**About this exercise:**
Please copy out the entries below exactly, beginning with the line that contains "the pointer at" and ending with the line that contains "Lemma word_splice l", and include nothing outside that span.
Content starts
(* ===== verification/Ext2Tree.v ===== *)
(** * Ext2Tree: the block trees of files

    The pointers of an inode and of its indirect blocks form a tree; [ptr] reads
    the pointer at a position of it. In a [forest], the trees of all inodes
    share no block. The lemmas say how the pointers change when a block is
    hung into a tree, when data is written, and when other blocks change. *)

From S2P Require Import Prelude Blkdev Ext2 Ext2Store Ext2Alloc.

(** ** Words of a block *)

Definition word (l : list Z) (k : Z) : Z := match ld32 l (k * 4) with Ok v => v | _ => 0 end.

Lemma ld32_word l k : 0 <= k -> k * 4 + 4 <= zlen l -> ld32 l (k * 4) = Ok (word l k).
Proof.
  intros Hk Hl. unfold word. pose proof (ld32_total l (k * 4) ltac:(lia) ltac:(lia)) as Ht.
  apply total_Ok in Ht as (v & -> & _). done.
Qed.

Lemma zget_zeros n i : 0 <= i < n -> zget (zeros n) i = Some 0.
Proof. intros Hi. unfold zeros. apply zget_replicate. lia. Qed.

Lemma zlen_zeros n : 0 <= n -> zlen (zeros n) = n.
Proof. intros. unfold zeros. rewrite zlen_replicate. lia. Qed.

Lemma word_zeros n k : 0 <= k -> k * 4 + 4 <= n -> word (zeros n) k = 0.
Proof.
  intros Hk Hn. unfold word, ld32. cbn [le_bytes]. unfold ld. rewrite !zget_zeros by lia. done.
Qed.

Lemma word_splice l l' k v j :
  splice l (k * 4) (le32 v) = Ok l' -> 0 <= v < 2 ^ 32 -> 0 <= k -> 0 <= j ->
  word l' j = if j =? k then v else word l j.
Proof.
  intros E Hv Hk Hj. destruct (decide (k * 4 + 4 <= zlen l)) as [Hl|Hl].
  - destruct (splice_ok l (k * 4) (le32 v)) as (x & E' & Hlen & Hin & Hout); [lia|rewrite zlen_le32; lia|].
    rewrite E in E'. injection E' as <-. rewrite zlen_le32 in Hin, Hout. unfold word, ld32.
    destruct (Z.eqb_spec j k) as [->|Hne].
    + rewrite (le_bytes_ext 4 l' (le32 v) (k * 4) 0) by (intros i Hi; apply Hin; lia).
      pose proof (ld32_at [] v [] Hv) as E0. cbn [app] in E0. rewrite app_nil_r in E0. unfold ld32 in E0. change (zlen []) with 0 in E0.
      by rewrite E0.
    + by rewrite (le_bytes_ext 4 l' l (j * 4) (j * 4)) by (intros i Hi; apply Hout; lia).
  - exfalso. unfold splice in E. rewrite zlen_le32 in E. destruct (Z.leb_spec 0 (k * 4)); [|lia].
    destruct (Z.leb_spec (k * 4 + 4) (zlen l)); [lia|done].
Qed.

(** ** Positions of a tree *)

(** The pointer below slot [i] of the inode that the indices [p] lead to, the
    last one first; 0 where there is none. *)
Fixpoint ptr (s : store) (ib : list Z) (i : Z) (p : list Z) : Z :=
  match p with
  | [] => default 0 (zget ib i)
  | k :: p' => let b := ptr s ib i p' in if b =? 0 then 0 else word (s b) k
  end.

(** Slots 0 to 11 point to data, 12 to an indirect block, 13 to a doubly
    indirect one. *)
Definition depth (i : Z) : nat := if i <? 12 then 0 else if i =? 12 then 1 else 2.

Section positions.
Context (ppb : Z).

Definition vpos (i : Z) (p : list Z) : Prop :=
  0 <= i < 14 /\ (length p <= depth i)%nat /\ Forall (fun k => 0 <= k < ppb) p.

Lemma vpos_parent i k p : vpos i (k :: p) -> vpos i p /\ 0 <= k < ppb.
Proof. intros (Hi & Hl & Hp). cbn in Hl. apply Forall_cons_1 in Hp as [Hk Hp]. split; [split_and!; try done; lia|done]. Qed.

Lemma vpos_slot i : 0 <= i < 14 -> vpos i [].
Proof. intros. split_and!; [lia|lia|cbn; lia|by apply Forall_nil]. Qed.

(** Changes of blocks that are not indirect blocks of the tree do not matter. *)
Lemma ptr_frame s s' ib i p :
  (forall k q, vpos i (k :: q) -> ptr s ib i q <> 0 -> s' (ptr s ib i q) = s (ptr s ib i q)) ->
  vpos i p -> ptr s' ib i p = ptr s ib i p.
Proof.
  intros Hs. induction p as [|k p IH]; intros Hp; [done|]. cbn. rewrite IH by apply (vpos_parent _ _ _ Hp).
  destruct (Z.eqb_spec (ptr s ib i p) 0); [done|]. by rewrite (Hs k p Hp).
Qed.

Lemma ptr_below s ib i k p : ptr s ib i p = 0 -> ptr s ib i (k :: p) = 0.
Proof. cbn. by intros ->. Qed.

(** A block [nb] put into an empty slot of the inode; as an indirect block it
    is zero. *)
Lemma ptr_link_root s ib i nb j p :
  0 <= i < zlen ib -> ptr s ib i [] = 0 -> nb <> 0 -> (forall k, vpos i [k] -> word (s nb) k = 0) -> vpos j p ->
  ptr s (zset ib i nb) j p = if decide ((j, p) = (i, [])) then nb else ptr s ib j p.
Proof.
  intros Hi H0 Hnb Hz. induction p as [|k p IH]; intros Hp.
  - cbn. rewrite zget_zset by done. destruct (Z.eqb_spec i j) as [->|Hne].
    + by rewrite decide_True.
    + rewrite decide_False by congruence. done.
  - rewrite decide_False by congruence. destruct (vpos_parent _ _ _ Hp) as [Hp' Hk]. cbn. rewrite (IH Hp').
    destruct (decide ((j, p) = (i, []))) as [[= -> ->]|]; [|done].
    rewrite H0. destruct (Z.eqb_spec nb 0); [done|]. by rewrite (Hz k Hp).
Qed.

(** A block [nb] put into word [k] of the indirect block at [(i, p)]; no other
    position of the tree leads to that block. *)
Lemma ptr_link_word s ib i p k nb x j q :
  let b := ptr s ib i p in
  b <> 0 -> word (s b) k = 0 -> nb <> 0 -> nb <> b -> vpos i (k :: p) ->
  (forall j q, vpos j q -> ptr s ib j q = b -> (j, q) = (i, p)) ->
  (forall k', vpos i (k' :: k :: p) -> word (s nb) k' = 0) ->
  (forall k', 0 <= k' < ppb -> word x k' = if k' =? k then nb else word (s b) k') ->
  vpos j q ->
  ptr (upd s b x) ib j q = if decide ((j, q) = (i, k :: p)) then nb else ptr s ib j q.
Proof.
  intros b Hb Hw Hnb Hne Hv Hinj Hz Hx. induction q as [|k' q IH]; intros Hq.
  - by rewrite decide_False by congruence.
  - destruct (vpos_parent _ _ _ Hq) as [Hq' Hk']. cbn [ptr]. rewrite (IH Hq').
    destruct (decide ((j, q) = (i, k :: p))) as [[= -> ->]|Hnp].
    + rewrite decide_False by (intros [= _ E]; apply (f_equal length) in E; cbn in E; lia).
      destruct (Z.eqb_spec nb 0); [done|]. rewrite upd_ne by done. rewrite (Hz k' Hq).
      change (ptr s ib i (k :: p)) with (if b =? 0 then 0 else word (s b) k). destruct (Z.eqb_spec b 0); [done|]. by rewrite Hw.
    + destruct (Z.eqb_spec (ptr s ib j q) 0) as [E0|E0].
      { rewrite decide_False; [done|]. intros [= -> -> ->]. by apply Hb. }
      unfold upd. destruct (Z.eqb_spec (ptr s ib j q) b) as [Eb|Eb].
      * pose proof (Hinj j q Hq' Eb) as [= -> ->]. rewrite (Hx k' Hk'). fold b. destruct (Z.eqb_spec k' k) as [->|Hkk].
        -- by rewrite decide_True.
        -- by rewrite decide_False by congruence.
      * rewrite decide_False; [done|]. intros [= -> -> ->]. by apply Eb.
Qed.
End positions.

(** ** Forests *)

Section forest.
Context (ppb : Z) (V : Z -> Prop).

(** The trees of the inodes [V] consist of blocks in [P] and share none. *)
Record forest (P : Z -> Prop) (s : store) (I : Z -> list Z) : Prop := {
  fo_ok ino i p : V ino -> vpos ppb i p -> ptr s (I ino) i p <> 0 -> P (ptr s (I ino) i p);
  fo_inj ino i p ino' i' p' : V ino -> V ino' -> vpos ppb i p -> vpos ppb i' p' ->
    ptr s (I ino) i p <> 0 -> ptr s (I ino) i p = ptr s (I ino') i' p' -> (ino, i, p) = (ino', i', p');
}.

(** Fewer pointers, all of them as before. *)
Lemma forest_sub (P P' : Z -> Prop) s I s' I' :
  forest P s I -> (forall b, P b -> P' b) ->
  (forall ino i p, V ino -> vpos ppb i p -> ptr s' (I' ino) i p = 0 \/ ptr s' (I' ino) i p = ptr s (I ino) i p) ->
  forest P' s' I'.
Proof.
  intros F HP Hsub. split.
  - intros ino i p Hv Hp Hne. destruct (Hsub ino i p Hv Hp) as [|E]; [done|]. rewrite E in *. by apply HP, (fo_ok _ _ _ F).
  - intros ino i p ino' i' p' Hv Hv' Hp Hp' Hne Heq. destruct (Hsub ino i p Hv Hp) as [|E]; [done|].
    destruct (Hsub ino' i' p' Hv' Hp') as [E'|E']; [congruence|]. apply (fo_inj _ _ _ F); congruence.
Qed.

(** One pointer more, to a block that was in no tree. *)
Lemma forest_link (P : Z -> Prop) s I s' I' nb ino0 i0 p0 :
  forest P s I -> P nb -> (forall ino i p, V ino -> vpos ppb i p -> ptr s (I ino) i p <> nb) ->
  (forall ino i p, V ino -> vpos ppb i p ->
     ptr s' (I' ino) i p = if decide ((ino, i, p) = (ino0, i0, p0)) then nb else ptr s (I ino) i p) ->
  forest P s' I'.
Proof.
  intros F HP Hnew Hptr. split.
  - intros ino i p Hv Hp. rewrite Hptr by done. destruct (decide _); [done|]. by apply (fo_ok _ _ _ F).
  - intros ino i p ino' i' p' Hv Hv' Hp Hp'. rewrite !Hptr by done.
    destruct (decide ((ino, i, p) = _)) as [->|], (decide ((ino', i', p') = _)) as [->|]; try done.
    + intros _ E. symmetry in E. by apply Hnew in E.
    + intros _ E. by apply Hnew in E.
    + by apply (fo_inj _ _ _ F).
Qed.
End forest.

Arguments fo_ok {ppb V P s I}.
Arguments fo_inj {ppb V P s I}.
Content ends
**Output for this task:**
    the pointer at a position of it. In a [forest], the trees of all inodes
    share no block. The lemmas say how the pointers change when a block is
    hung into a tree, when data is written, and when other blocks change. *)

From S2P Require Import Prelude Blkdev Ext2 Ext2Store Ext2Alloc.

(** ** Words of a block *)

Definition word (l : list Z) (k : Z) : Z := match ld32 l (k * 4) with Ok v => v | _ => 0 end.

Lemma ld32_word l k : 0 <= k -> k * 4 + 4 <= zlen l -> ld32 l (k * 4) = Ok (word l k).
Proof.
  intros Hk Hl. unfold word. pose proof (ld32_total l (k * 4) ltac:(lia) ltac:(lia)) as Ht.
  apply total_Ok in Ht as (v & -> & _). done.
Qed.

Lemma zget_zeros n i : 0 <= i < n -> zget (zeros n) i = Some 0.
Proof. intros Hi. unfold zeros. apply zget_replicate. lia. Qed.

Lemma zlen_zeros n : 0 <= n -> zlen (zeros n) = n.
Proof. intros. unfold zeros. rewrite zlen_replicate. lia. Qed.

Lemma word_zeros n k : 0 <= k -> k * 4 + 4 <= n -> word (zeros n) k = 0.
Proof.
  intros Hk Hn. unfold word, ld32. cbn [le_bytes]. unfold ld. rewrite !zget_zeros by lia. done.
Qed.

Lemma word_splice l l' k v j :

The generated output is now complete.